All lines with the word "pose" in the material below are required.

=======

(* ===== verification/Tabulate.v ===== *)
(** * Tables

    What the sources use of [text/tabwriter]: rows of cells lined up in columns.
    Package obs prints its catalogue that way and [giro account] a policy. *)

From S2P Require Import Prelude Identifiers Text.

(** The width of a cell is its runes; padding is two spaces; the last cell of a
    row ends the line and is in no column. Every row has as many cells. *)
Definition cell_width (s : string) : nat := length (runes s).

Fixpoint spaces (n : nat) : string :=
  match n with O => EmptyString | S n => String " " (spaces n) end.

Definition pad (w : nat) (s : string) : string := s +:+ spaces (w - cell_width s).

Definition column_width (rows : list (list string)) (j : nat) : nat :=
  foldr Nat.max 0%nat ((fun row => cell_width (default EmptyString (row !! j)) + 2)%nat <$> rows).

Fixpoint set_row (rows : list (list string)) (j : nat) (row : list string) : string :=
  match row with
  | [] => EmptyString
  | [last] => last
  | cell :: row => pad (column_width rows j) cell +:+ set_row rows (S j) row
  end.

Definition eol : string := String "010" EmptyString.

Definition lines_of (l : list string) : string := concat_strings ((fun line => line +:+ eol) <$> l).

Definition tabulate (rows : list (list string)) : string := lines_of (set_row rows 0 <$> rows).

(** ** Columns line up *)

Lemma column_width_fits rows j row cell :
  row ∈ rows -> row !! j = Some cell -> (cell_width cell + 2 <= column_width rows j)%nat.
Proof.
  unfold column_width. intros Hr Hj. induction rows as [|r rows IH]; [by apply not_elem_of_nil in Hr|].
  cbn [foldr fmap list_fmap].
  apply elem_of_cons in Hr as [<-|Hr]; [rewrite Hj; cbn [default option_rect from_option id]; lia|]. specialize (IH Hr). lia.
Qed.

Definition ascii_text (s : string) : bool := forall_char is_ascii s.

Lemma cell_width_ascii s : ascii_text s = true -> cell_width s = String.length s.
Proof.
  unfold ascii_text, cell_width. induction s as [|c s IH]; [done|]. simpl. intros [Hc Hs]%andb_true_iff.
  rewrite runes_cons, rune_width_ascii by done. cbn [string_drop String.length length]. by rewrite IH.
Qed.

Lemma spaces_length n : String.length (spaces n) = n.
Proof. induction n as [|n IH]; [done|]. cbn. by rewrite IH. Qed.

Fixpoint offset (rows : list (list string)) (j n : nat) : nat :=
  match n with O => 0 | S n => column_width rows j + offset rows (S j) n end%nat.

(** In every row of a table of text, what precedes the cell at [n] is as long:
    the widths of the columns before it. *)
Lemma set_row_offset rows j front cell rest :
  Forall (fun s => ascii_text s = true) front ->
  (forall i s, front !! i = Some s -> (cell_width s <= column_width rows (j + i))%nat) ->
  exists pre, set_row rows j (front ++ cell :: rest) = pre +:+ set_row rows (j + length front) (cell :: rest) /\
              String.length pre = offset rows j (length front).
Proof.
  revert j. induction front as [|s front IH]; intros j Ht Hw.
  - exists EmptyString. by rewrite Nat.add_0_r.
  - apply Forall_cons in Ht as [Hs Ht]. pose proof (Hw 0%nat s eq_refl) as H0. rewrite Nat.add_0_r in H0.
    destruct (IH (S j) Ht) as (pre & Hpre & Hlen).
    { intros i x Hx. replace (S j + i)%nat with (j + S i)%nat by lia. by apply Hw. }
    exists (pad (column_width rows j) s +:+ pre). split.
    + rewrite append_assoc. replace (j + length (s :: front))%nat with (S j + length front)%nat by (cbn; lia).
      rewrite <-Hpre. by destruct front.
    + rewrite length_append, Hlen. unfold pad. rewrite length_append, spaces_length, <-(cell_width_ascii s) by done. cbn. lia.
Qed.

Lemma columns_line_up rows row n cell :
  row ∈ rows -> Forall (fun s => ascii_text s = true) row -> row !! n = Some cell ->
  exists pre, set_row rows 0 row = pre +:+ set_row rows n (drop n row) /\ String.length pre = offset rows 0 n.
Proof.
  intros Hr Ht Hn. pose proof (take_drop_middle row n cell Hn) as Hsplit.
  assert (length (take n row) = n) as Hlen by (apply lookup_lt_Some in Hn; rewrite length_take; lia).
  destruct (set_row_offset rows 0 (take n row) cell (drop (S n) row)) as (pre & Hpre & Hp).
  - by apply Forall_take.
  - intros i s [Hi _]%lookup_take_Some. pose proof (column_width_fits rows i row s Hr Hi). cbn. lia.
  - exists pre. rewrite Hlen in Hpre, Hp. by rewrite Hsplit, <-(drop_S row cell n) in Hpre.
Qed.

=======

→ **SOLUTION TO THIS TASK**:
  - apply Forall_cons in Ht as [Hs Ht]. pose proof (Hw 0%nat s eq_refl) as H0. rewrite Nat.add_0_r in H0.
  intros Hr Ht Hn. pose proof (take_drop_middle row n cell Hn) as Hsplit.
  - intros i s [Hi _]%lookup_take_Some. pose proof (column_width_fits rows i row s Hr Hi). cbn. lia.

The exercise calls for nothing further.